The problem
Look below for the line holding "(year mod 4" and the line holding "nanosecond := 0". Transcribe exactly those lines and all lines between them, nothing more.

Entries taken from a collection
(* ===== verification/Clock.v ===== *)
(** * Time arithmetic

    Models [datad/crates/clock/src/lib.rs]: instants and spans in nanoseconds, the
    calibration of a counter against a reference timer, the conversion of a reading
    to uptime and wall-clock time, and the civil calendar with its RFC 3339
    rendering. Products the source forms in [u128] are exact in [Z]; every
    narrowing back to [u64] is written out. *)
From S2P Require Import Prelude.

Definition NANOS_PER_SECOND : Z := 1000000000.
Definition NANOS_PER_MICROSECOND : Z := 1000.
Definition NANOS_PER_MILLISECOND : Z := 1000000.
Definition SECONDS_PER_MINUTE : Z := 60.
Definition SECONDS_PER_HOUR : Z := 60 * SECONDS_PER_MINUTE.
Definition SECONDS_PER_DAY : Z := 24 * SECONDS_PER_HOUR.
Definition NANOS_PER_DAY : Z := SECONDS_PER_DAY * NANOS_PER_SECOND.
Definition UNIX_EPOCH_YEAR : Z := 1970.
Definition DAYS_PER_ERA : Z := 146097.
Definition YEARS_PER_ERA : Z := 400.
Definition DAYS_FROM_SHIFTED_EPOCH_TO_UNIX : Z := 719468.
Definition DAYS_PER_4_YEARS : Z := 1460.
Definition DAYS_PER_CENTURY : Z := 36524.
Definition DAYS_PER_ERA_LESS_ONE : Z := 146096.
Definition DAYS_PER_COMMON_YEAR : Z := 365.
Definition MIN_PLAUSIBLE_TSC_HZ : Z := 10000000.
Definition MAX_PLAUSIBLE_TSC_HZ : Z := 100000000000.
Definition MIN_PLAUSIBLE_EPOCH_YEAR : Z := 2000.
Definition MAX_PLAUSIBLE_EPOCH_YEAR : Z := 2200.

Ltac unfold_clock :=
  unfold NANOS_PER_DAY, SECONDS_PER_DAY, SECONDS_PER_HOUR, SECONDS_PER_MINUTE,
    NANOS_PER_SECOND, NANOS_PER_MICROSECOND, NANOS_PER_MILLISECOND, UNIX_EPOCH_YEAR,
    DAYS_PER_ERA, YEARS_PER_ERA, DAYS_FROM_SHIFTED_EPOCH_TO_UNIX, DAYS_PER_4_YEARS,
    DAYS_PER_CENTURY, DAYS_PER_ERA_LESS_ONE, DAYS_PER_COMMON_YEAR, MIN_PLAUSIBLE_TSC_HZ,
    MAX_PLAUSIBLE_TSC_HZ in *.

(** ** Instants and spans: [Ticks], [Monotonic], [UtcNanos], [Duration] *)
Abbreviation Ticks := Z (only parsing).
Abbreviation Monotonic := Z (only parsing).
Abbreviation UtcNanos := Z (only parsing).
Abbreviation Duration := Z (only parsing).

Definition Monotonic_BOOT : Monotonic := 0.
Definition Monotonic_as_micros (m : Monotonic) : Z := m / NANOS_PER_MICROSECOND.
Definition Monotonic_as_millis (m : Monotonic) : Z := m / NANOS_PER_MILLISECOND.
Definition Monotonic_saturating_add (m : Monotonic) (span : Duration) : Monotonic :=
  saturating_add 64 m span.
Definition Monotonic_since (m earlier : Monotonic) : Duration := saturating_sub m earlier.
Definition UtcNanos_unix_seconds (t : UtcNanos) : Z := t / NANOS_PER_SECOND.
Definition Duration_from_millis (millis : Z) : Duration :=
  saturating_mul 64 millis NANOS_PER_MILLISECOND.
Definition Duration_from_micros (micros : Z) : Duration :=
  saturating_mul 64 micros NANOS_PER_MICROSECOND.

(** ** Calibration *)
Inductive CalibrationError :=
| NoTicksElapsed
| NoReferenceInterval
| ImplausiblySlow (hz : Z)
| ImplausiblyFast (hz : Z).

Definition calibrate (ticks_elapsed reference_elapsed reference_hz : Z) : Result Z CalibrationError :=
  if ticks_elapsed =? 0 then Err NoTicksElapsed else
  if reference_elapsed =? 0 then Err NoReferenceInterval else
  let derived := (ticks_elapsed * reference_hz) / reference_elapsed in
  if MAX_PLAUSIBLE_TSC_HZ <? derived then Err (ImplausiblyFast derived) else
  let derived := wrap 64 derived in
  if derived =? 0 then Err (ImplausiblySlow derived) else
  if derived <? MIN_PLAUSIBLE_TSC_HZ then Err (ImplausiblySlow derived) else
  Ok derived.

Record Calibration := { tsc_hz : Z; boot_ticks : Ticks; boot_unix_nanos : Z }.

Definition Calibration_monotonic (c : Calibration) (now : Ticks) : Monotonic :=
  let elapsed := saturating_sub now (boot_ticks c) in
  let nanos := (elapsed * NANOS_PER_SECOND) / tsc_hz c in
  if u64_max <? nanos then u64_max else wrap 64 nanos.

Definition Calibration_utc (c : Calibration) (now : Ticks) : UtcNanos :=
  saturating_add 64 (boot_unix_nanos c) (Calibration_monotonic c now).

(** ** The civil calendar *)
Definition civil_from_days (days : Z) : Z * Z * Z :=
  let shifted := days + DAYS_FROM_SHIFTED_EPOCH_TO_UNIX in
  let era := shifted / DAYS_PER_ERA in
  let day_of_era := wrap 64 (shifted - era * DAYS_PER_ERA) in
  let era := wrap 64 era in
  let year_of_era := (day_of_era - day_of_era / DAYS_PER_4_YEARS + day_of_era / DAYS_PER_CENTURY
                      - day_of_era / DAYS_PER_ERA_LESS_ONE) / DAYS_PER_COMMON_YEAR in
  let shifted_year := year_of_era + era * YEARS_PER_ERA in
  let day_of_year :=
    day_of_era - (DAYS_PER_COMMON_YEAR * year_of_era + year_of_era / 4 - year_of_era / 100) in
  let month_index := (5 * day_of_year + 2) / 153 in
  let day := day_of_year - (153 * month_index + 2) / 5 + 1 in
  let month := if month_index <? 10 then month_index + 3 else month_index - 9 in
  let year := if month <=? 2 then shifted_year + 1 else shifted_year in
  (year, month, day).

Definition days_from_civil (year month day : Z) : Z :=
  let shifted_year := if month <=? 2 then year - 1 else year in
  let era := shifted_year / YEARS_PER_ERA in
  let year_of_era := shifted_year - era * YEARS_PER_ERA in
  let month_index := if 2 <? month then month - 3 else month + 9 in
  let day_of_year := (153 * month_index + 2) / 5 + day - 1 in
  let day_of_era :=
    year_of_era * DAYS_PER_COMMON_YEAR + year_of_era / 4 - year_of_era / 100 + day_of_year in
  era * DAYS_PER_ERA + day_of_era - DAYS_FROM_SHIFTED_EPOCH_TO_UNIX.

Definition is_leap_year (year : Z) : bool :=
  (year mod 4 =? 0) && (negb (year mod 100 =? 0) || (year mod YEARS_PER_ERA =? 0)).

Definition days_in_month (year month : Z) : Z :=
  if bool_decide (month ∈ [1; 3; 5; 7; 8; 10; 12]) then 31
  else if bool_decide (month ∈ [4; 6; 9; 11]) then 30
  else if month =? 2 then (if is_leap_year year then 29 else 28)
  else 0.

Record CivilTime := {
  year : Z; month : Z; day : Z; hour : Z; minute : Z; second : Z; nanosecond : Z
}.

Inductive CivilTimeError :=
| BeforeEpoch (year : Z)
| MonthOutOfRange (month : Z)
| DayOutOfRange (year month day : Z)
| HourOutOfRange (hour : Z)
| MinuteOutOfRange (minute : Z)
| SecondOutOfRange (second : Z)
| NanosecondOutOfRange (nanosecond : Z).

Definition CivilTime_from_utc (time : UtcNanos) : CivilTime :=
  let nanos_of_day := time mod NANOS_PER_DAY in
  let seconds_of_day := nanos_of_day / NANOS_PER_SECOND in
  let '(y, mo, d) := civil_from_days (time / NANOS_PER_DAY) in
  {| year := wrap 16 y; month := wrap 8 mo; day := wrap 8 d;
     hour := wrap 8 (seconds_of_day / SECONDS_PER_HOUR);
     minute := wrap 8 (seconds_of_day / SECONDS_PER_MINUTE mod SECONDS_PER_MINUTE);
     second := wrap 8 (seconds_of_day mod SECONDS_PER_MINUTE);
     nanosecond := wrap 32 (nanos_of_day mod NANOS_PER_SECOND) |}.

Definition CivilTime_to_unix_seconds (c : CivilTime) : Result Z CivilTimeError :=
  if year c <? UNIX_EPOCH_YEAR then Err (BeforeEpoch (year c)) else
  if (month c =? 0) || (12 <? month c) then Err (MonthOutOfRange (month c)) else
  if (day c =? 0) || (days_in_month (year c) (month c) <? day c)
  then Err (DayOutOfRange (year c) (month c) (day c)) else
  if 23 <? hour c then Err (HourOutOfRange (hour c)) else
  if 59 <? minute c then Err (MinuteOutOfRange (minute c)) else
  if 59 <? second c then Err (SecondOutOfRange (second c)) else
  if NANOS_PER_SECOND <=? nanosecond c then Err (NanosecondOutOfRange (nanosecond c)) else
  let days := days_from_civil (year c) (month c) (day c) in
  Ok (days * SECONDS_PER_DAY + hour c * SECONDS_PER_HOUR + minute c * SECONDS_PER_MINUTE
      + second c).

Definition year_start_unix_nanos (y : Z) : option Z :=
  match CivilTime_to_unix_seconds
          {| year := y; month := 1; day := 1; hour := 0; minute := 0; second := 0;
             nanosecond := 0 |} with
  | Ok seconds => Some (seconds * NANOS_PER_SECOND)
  | Err _ => None
  end.

(** The two bounds are evaluated when the crate is built. *)
Definition MIN_PLAUSIBLE_UNIX_NANOS : Z :=
  default 0 (year_start_unix_nanos MIN_PLAUSIBLE_EPOCH_YEAR).
Definition MAX_PLAUSIBLE_UNIX_NANOS : Z :=
  default 0 (year_start_unix_nanos (MAX_PLAUSIBLE_EPOCH_YEAR + 1)) - 1.

Definition epoch_is_plausible (unix_nanos : Z) : bool :=
  (MIN_PLAUSIBLE_UNIX_NANOS <=? unix_nanos) && (unix_nanos <=? MAX_PLAUSIBLE_UNIX_NANOS).

(** ** RFC 3339 *)
Definition digit (value place : Z) : Z := 48 + wrap 8 (value / place mod 10).
Definition two_digits (value : Z) : list Z := [digit value 10; digit value 1].
Definition four_digits (value : Z) : list Z :=
  [digit value 1000; digit value 100; digit value 10; digit value 1].
Definition nine_digits (value : Z) : list Z :=
  [digit value 100000000; digit value 10000000; digit value 1000000; digit value 100000;
   digit value 10000; digit value 1000; digit value 100; digit value 10; digit value 1].

(** The separators are ['-'], ['T'], [':'], ['.'] and ['Z']. *)
Definition render_rfc3339 (time : UtcNanos) : list Z :=
  let c := CivilTime_from_utc time in
  four_digits (year c) ++ [45] ++ two_digits (month c) ++ [45] ++ two_digits (day c) ++ [84]
  ++ two_digits (hour c) ++ [58] ++ two_digits (minute c) ++ [58] ++ two_digits (second c)
  ++ [46] ++ nine_digits (nanosecond c) ++ [90].

(** ** The era decomposition *)

(** Days before the shifted year [y] of an era, the year opening on 1 March. *)
Definition year_start (y : Z) : Z := 365 * y + y / 4 - y / 100.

Answer area
  (year mod 4 =? 0) && (negb (year mod 100 =? 0) || (year mod YEARS_PER_ERA =? 0)).

Definition days_in_month (year month : Z) : Z :=
  if bool_decide (month ∈ [1; 3; 5; 7; 8; 10; 12]) then 31
  else if bool_decide (month ∈ [4; 6; 9; 11]) then 30
  else if month =? 2 then (if is_leap_year year then 29 else 28)
  else 0.

Record CivilTime := {
  year : Z; month : Z; day : Z; hour : Z; minute : Z; second : Z; nanosecond : Z
}.

Inductive CivilTimeError :=
| BeforeEpoch (year : Z)
| MonthOutOfRange (month : Z)
| DayOutOfRange (year month day : Z)
| HourOutOfRange (hour : Z)
| MinuteOutOfRange (minute : Z)
| SecondOutOfRange (second : Z)
| NanosecondOutOfRange (nanosecond : Z).

Definition CivilTime_from_utc (time : UtcNanos) : CivilTime :=
  let nanos_of_day := time mod NANOS_PER_DAY in
  let seconds_of_day := nanos_of_day / NANOS_PER_SECOND in
  let '(y, mo, d) := civil_from_days (time / NANOS_PER_DAY) in
  {| year := wrap 16 y; month := wrap 8 mo; day := wrap 8 d;
     hour := wrap 8 (seconds_of_day / SECONDS_PER_HOUR);
     minute := wrap 8 (seconds_of_day / SECONDS_PER_MINUTE mod SECONDS_PER_MINUTE);
     second := wrap 8 (seconds_of_day mod SECONDS_PER_MINUTE);
     nanosecond := wrap 32 (nanos_of_day mod NANOS_PER_SECOND) |}.

Definition CivilTime_to_unix_seconds (c : CivilTime) : Result Z CivilTimeError :=
  if year c <? UNIX_EPOCH_YEAR then Err (BeforeEpoch (year c)) else
  if (month c =? 0) || (12 <? month c) then Err (MonthOutOfRange (month c)) else
  if (day c =? 0) || (days_in_month (year c) (month c) <? day c)
  then Err (DayOutOfRange (year c) (month c) (day c)) else
  if 23 <? hour c then Err (HourOutOfRange (hour c)) else
  if 59 <? minute c then Err (MinuteOutOfRange (minute c)) else
  if 59 <? second c then Err (SecondOutOfRange (second c)) else
  if NANOS_PER_SECOND <=? nanosecond c then Err (NanosecondOutOfRange (nanosecond c)) else
  let days := days_from_civil (year c) (month c) (day c) in
  Ok (days * SECONDS_PER_DAY + hour c * SECONDS_PER_HOUR + minute c * SECONDS_PER_MINUTE
      + second c).

Definition year_start_unix_nanos (y : Z) : option Z :=
  match CivilTime_to_unix_seconds
          {| year := y; month := 1; day := 1; hour := 0; minute := 0; second := 0;
             nanosecond := 0 |} with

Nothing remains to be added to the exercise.